Report every line in the records below that holds the word "storage".

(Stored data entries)
━━━━━━━━
(** * Coupon service: code generation, campaign store and reservation protocol

    A shallow embedding of the Go coupon service
    ([internal/service/coupon_service.go], [internal/repository/*.go],
    [internal/model/campaign.go], [scripts/init.sql]) together with the
    properties its specification states about it.

    Conventions.
    - Go's fixed-width integers are integers of [Z] with the wrap-around
      written out ([wrap64], [to_byte]).
    - A [[]byte] or [[16]byte] is a [list Z] of values in [0, 256).
    - A [rune] is its Unicode code point.
    - Timestamps are integers (an abstract, totally ordered clock).
    - Every storage call can fail; what one request meets (the failing
      calls, the readings of the clock, the choice of the storage where a
      query leaves one) is given by a record ([CreateEnv], [GetEnv],
      [IssueEnv]), so that the error paths of the code are modelled and
      not assumed away. *)

From Stdlib Require Import ZArith List Lia Bool String Ascii.
From Stdlib Require Import Permutation Sorted.
Import ListNotations.

Local Open Scope Z_scope.

(* ===================================================================== *)
(** ** Fixed-width integers and byte strings *)
(* ===================================================================== *)

Module Wire.

(** [uint64(x)]: the value of [x] as an unsigned 64-bit integer. *)
Definition wrap64 (x : Z) : Z := x mod 2 ^ 64.

(** [byte(x)] / [uint8(x)]: truncation to the low 8 bits. *)
Definition to_byte (x : Z) : Z := x mod 2 ^ 8.

(** [binary.BigEndian.PutUint64(b, v)]: the 8 bytes written, most
    significant first. *)
Definition PutUint64 (v : Z) : list Z :=
  [ to_byte (Z.shiftr v 56); to_byte (Z.shiftr v 48);
    to_byte (Z.shiftr v 40); to_byte (Z.shiftr v 32);
    to_byte (Z.shiftr v 24); to_byte (Z.shiftr v 16);
    to_byte (Z.shiftr v 8);  to_byte v ].

(** [binary.BigEndian.Uint64(b)]: reads [b[0..8)]. *)
Definition Uint64 (b : list Z) : Z :=
  Z.lor (nth 7 b 0)
   (Z.lor (Z.shiftl (nth 6 b 0) 8)
    (Z.lor (Z.shiftl (nth 5 b 0) 16)
     (Z.lor (Z.shiftl (nth 4 b 0) 24)
      (Z.lor (Z.shiftl (nth 3 b 0) 32)
       (Z.lor (Z.shiftl (nth 2 b 0) 40)
        (Z.lor (Z.shiftl (nth 1 b 0) 48)
               (Z.shiftl (nth 0 b 0) 56))))))).

End Wire.

(* ===================================================================== *)
(** ** The block cipher of [crypto/aes] (FIPS-197)

    [aes.NewCipher(key)] followed by one [block.Encrypt(dst, src)].  The
    state is kept in the byte order of the input block: byte [r + 4c] is
    row [r] of column [c]. *)
(* ===================================================================== *)

Module AES.

Definition sbox : list Z :=
  [ 99; 124; 119; 123; 242; 107; 111; 197; 48; 1; 103; 43; 254; 215; 171; 118;
    202; 130; 201; 125; 250; 89; 71; 240; 173; 212; 162; 175; 156; 164; 114; 192;
    183; 253; 147; 38; 54; 63; 247; 204; 52; 165; 229; 241; 113; 216; 49; 21;
    4; 199; 35; 195; 24; 150; 5; 154; 7; 18; 128; 226; 235; 39; 178; 117;
    9; 131; 44; 26; 27; 110; 90; 160; 82; 59; 214; 179; 41; 227; 47; 132;
    83; 209; 0; 237; 32; 252; 177; 91; 106; 203; 190; 57; 74; 76; 88; 207;
    208; 239; 170; 251; 67; 77; 51; 133; 69; 249; 2; 127; 80; 60; 159; 168;
    81; 163; 64; 143; 146; 157; 56; 245; 188; 182; 218; 33; 16; 255; 243; 210;
    205; 12; 19; 236; 95; 151; 68; 23; 196; 167; 126; 61; 100; 93; 25; 115;
    96; 129; 79; 220; 34; 42; 144; 136; 70; 238; 184; 20; 222; 94; 11; 219;
    224; 50; 58; 10; 73; 6; 36; 92; 194; 211; 172; 98; 145; 149; 228; 121;
    231; 200; 55; 109; 141; 213; 78; 169; 108; 86; 244; 234; 101; 122; 174; 8;
    186; 120; 37; 46; 28; 166; 180; 198; 232; 221; 116; 31; 75; 189; 139; 138;
    112; 62; 181; 102; 72; 3; 246; 14; 97; 53; 87; 185; 134; 193; 29; 158;
    225; 248; 152; 17; 105; 217; 142; 148; 155; 30; 135; 233; 206; 85; 40; 223;
    140; 161; 137; 13; 191; 230; 66; 104; 65; 153; 45; 15; 176; 84; 187; 22 ].

Definition sub (b : Z) : Z := nth (Z.to_nat b) sbox 0.

(** Multiplication by [x] in GF(2^8) modulo [x^8 + x^4 + x^3 + x + 1]. *)
Definition xtime (b : Z) : Z :=
  if Z.testbit b 7 then Z.lxor (Wire.to_byte (2 * b)) 27 else 2 * b.

Definition mul3 (b : Z) : Z := Z.lxor (xtime b) b.

Definition xor_bytes (a b : list Z) : list Z :=
  map (fun p => Z.lxor (fst p) (snd p)) (combine a b).

Definition at_ (s : list Z) (i : nat) : Z := nth i s 0.

Definition sub_bytes (s : list Z) : list Z := map sub s.

Definition shift_rows (s : list Z) : list Z :=
  map (fun i => at_ s (i mod 4 + 4 * ((i / 4 + i mod 4) mod 4)))%nat (seq 0 16).

Definition mix_column (a0 a1 a2 a3 : Z) : list Z :=
  [ Z.lxor (Z.lxor (xtime a0) (mul3 a1)) (Z.lxor a2 a3);
    Z.lxor (Z.lxor a0 (xtime a1)) (Z.lxor (mul3 a2) a3);
    Z.lxor (Z.lxor a0 a1) (Z.lxor (xtime a2) (mul3 a3));
    Z.lxor (Z.lxor (mul3 a0) a1) (Z.lxor a2 (xtime a3)) ].

Definition mix_columns (s : list Z) : list Z :=
  flat_map (fun c => mix_column (at_ s (4 * c)) (at_ s (4 * c + 1))
                                (at_ s (4 * c + 2)) (at_ s (4 * c + 3)))%nat
           (seq 0 4).

(** Round constants: [rcon j] is [x^(j-1)], for [j >= 1]. *)
Fixpoint rcon (j : nat) : Z :=
  match j with
  | O => 0
  | S O => 1
  | S j' => xtime (rcon j')
  end.

Definition rot_word (w : list Z) : list Z :=
  match w with
  | a :: r => r ++ [a]
  | [] => []
  end.

(** Key expansion over 4-byte words.  [ws] holds the words [0 .. i-1];
    [n] more words are appended. *)
Fixpoint expand (Nk : nat) (n : nat) (i : nat) (ws : list (list Z))
  : list (list Z) :=
  match n with
  | O => ws
  | S n' =>
      let prev := nth (i - 1) ws [] in
      let temp :=
        if (i mod Nk =? 0)%nat then
          xor_bytes (map sub (rot_word prev)) [rcon (i / Nk); 0; 0; 0]
        else if ((6 <? Nk) && (i mod Nk =? 4))%nat then map sub prev
        else prev in
      expand Nk n' (S i) (ws ++ [xor_bytes (nth (i - Nk) ws []) temp])
  end.

Fixpoint words (k : list Z) (n : nat) : list (list Z) :=
  match n with
  | O => []
  | S n' => firstn 4 k :: words (skipn 4 k) n'
  end.

(** The expanded key, as [4 * (Nr + 1)] words, with [Nk = len(key) / 4]
    and [Nr = Nk + 6]. *)
Definition key_schedule (key : list Z) : list (list Z) :=
  let Nk := (List.length key / 4)%nat in
  expand Nk (4 * (Nk + 7) - Nk) Nk (words key Nk).

Definition round_key (ks : list (list Z)) (r : nat) : list Z :=
  List.concat (firstn 4 (skipn (4 * r) ks)).

Fixpoint rounds (ks : list (list Z)) (n : nat) (r : nat) (s : list Z)
  : list Z :=
  match n with
  | O => s
  | S n' =>
      rounds ks n' (S r)
        (xor_bytes (mix_columns (shift_rows (sub_bytes s))) (round_key ks r))
  end.

(** [block.Encrypt]: one block, no chaining. *)
Definition encrypt_block (key : list Z) (src : list Z) : list Z :=
  let ks := key_schedule key in
  let Nr := (List.length key / 4 + 6)%nat in
  let s := rounds ks (Nr - 1) 1 (xor_bytes src (round_key ks 0)) in
  xor_bytes (shift_rows (sub_bytes s)) (round_key ks Nr).

(** [aes.NewCipher]: a [KeySizeError] unless the key has 16, 24 or 32
    bytes; otherwise the block's [Encrypt]. *)
Definition NewCipher (key : list Z) : option (list Z -> list Z) :=
  let n := List.length key in
  if ((n =? 16) || (n =? 24) || (n =? 32))%nat
  then Some (encrypt_block key)
  else None.

End AES.

(* ===================================================================== *)
(** ** Results of Go calls *)
(* ===================================================================== *)

(** A Go call returns a value, returns a non-nil [error], or panics. *)
Inductive Res (E A : Type) : Type :=
| Ok (a : A)
| Error (e : E)
| Panic.
Arguments Ok {E A} a.
Arguments Error {E A} e.
Arguments Panic {E A}.

Definition bind {E A B} (m : Res E A) (k : A -> Res E B) : Res E B :=
  match m with
  | Ok a => k a
  | Error e => Error e
  | Panic => Panic
  end.

Notation "x <- m ;; k" := (bind m (fun x => k))
  (at level 61, m at next level, right associativity).

(** [xs[i]]: an index out of range is a run-time panic. *)
Definition index {E A} (xs : list A) (i : Z) : Res E A :=
  if i <? 0 then Panic
  else match nth_error xs (Z.to_nat i) with
       | Some a => Ok a
       | None => Panic
       end.

(** [xs[i] = v] on a slice; out of range is a run-time panic. *)
Definition store {E A} (xs : list A) (i : Z) (v : A) : Res E (list A) :=
  if (i <? 0) || (Z.of_nat (List.length xs) <=? i) then Panic
  else Ok (firstn (Z.to_nat i) xs ++ v :: skipn (S (Z.to_nat i)) xs).

(** [for i := lo; i < lo + n; i++ { body }] over a state [S]. *)
Fixpoint for_up {E S} (n : nat) (i : Z) (body : Z -> S -> Res E S) (s : S)
  : Res E S :=
  match n with
  | O => Ok s
  | S n' => s' <- body i s ;; for_up n' (i + 1) body s'
  end.

(** [for i := hi; i > hi - n; i-- { body }] over a state [S]. *)
Fixpoint for_down {E S} (n : nat) (i : Z) (body : Z -> S -> Res E S) (s : S)
  : Res E S :=
  match n with
  | O => Ok s
  | S n' => s' <- body i s ;; for_down n' (i - 1) body s'
  end.

(* ===================================================================== *)
(** ** Go strings: UTF-8 *)
(* ===================================================================== *)

Module Utf8.

(** [utf8.EncodeRune]; an invalid rune is encoded as U+FFFD. *)
Definition encode_rune (r : Z) : list Z :=
  let r := if (r <? 0) || (1114111 <? r) || ((55296 <=? r) && (r <=? 57343))
           then 65533 else r in
  if r <? 128 then [r]
  else if r <? 2048 then
    [Z.lor 192 (Z.shiftr r 6); Z.lor 128 (Z.land r 63)]
  else if r <? 65536 then
    [Z.lor 224 (Z.shiftr r 12);
     Z.lor 128 (Z.land (Z.shiftr r 6) 63);
     Z.lor 128 (Z.land r 63)]
  else
    [Z.lor 240 (Z.shiftr r 18);
     Z.lor 128 (Z.land (Z.shiftr r 12) 63);
     Z.lor 128 (Z.land (Z.shiftr r 6) 63);
     Z.lor 128 (Z.land r 63)].

Fixpoint of_bytes (bs : list Z) : string :=
  match bs with
  | [] => EmptyString
  | b :: r => String (ascii_of_N (Z.to_N b)) (of_bytes r)
  end.

Fixpoint to_bytes (s : string) : list Z :=
  match s with
  | EmptyString => []
  | String a r => Z.of_N (N_of_ascii a) :: to_bytes r
  end.

(** [string(rs)] for [rs []rune]. *)
Definition of_runes (rs : list Z) : string :=
  of_bytes (flat_map encode_rune rs).

(** [utf8.RuneCountInString] on well-formed UTF-8: the bytes that are not
    continuation bytes [10xxxxxx]. *)
Definition rune_count (s : string) : nat :=
  List.length (filter (fun b => negb (Z.shiftr b 6 =? 2)) (to_bytes s)).

End Utf8.

(* ===================================================================== *)
(** ** CodeGenerator ([coupon_service.go], lines 96-165) *)
(* ===================================================================== *)

Module CodeGen.
Import Wire.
━━━━━━━━
Response area:
    - Every storage call can fail; what one request meets (the failing
      calls, the readings of the clock, the choice of the storage where a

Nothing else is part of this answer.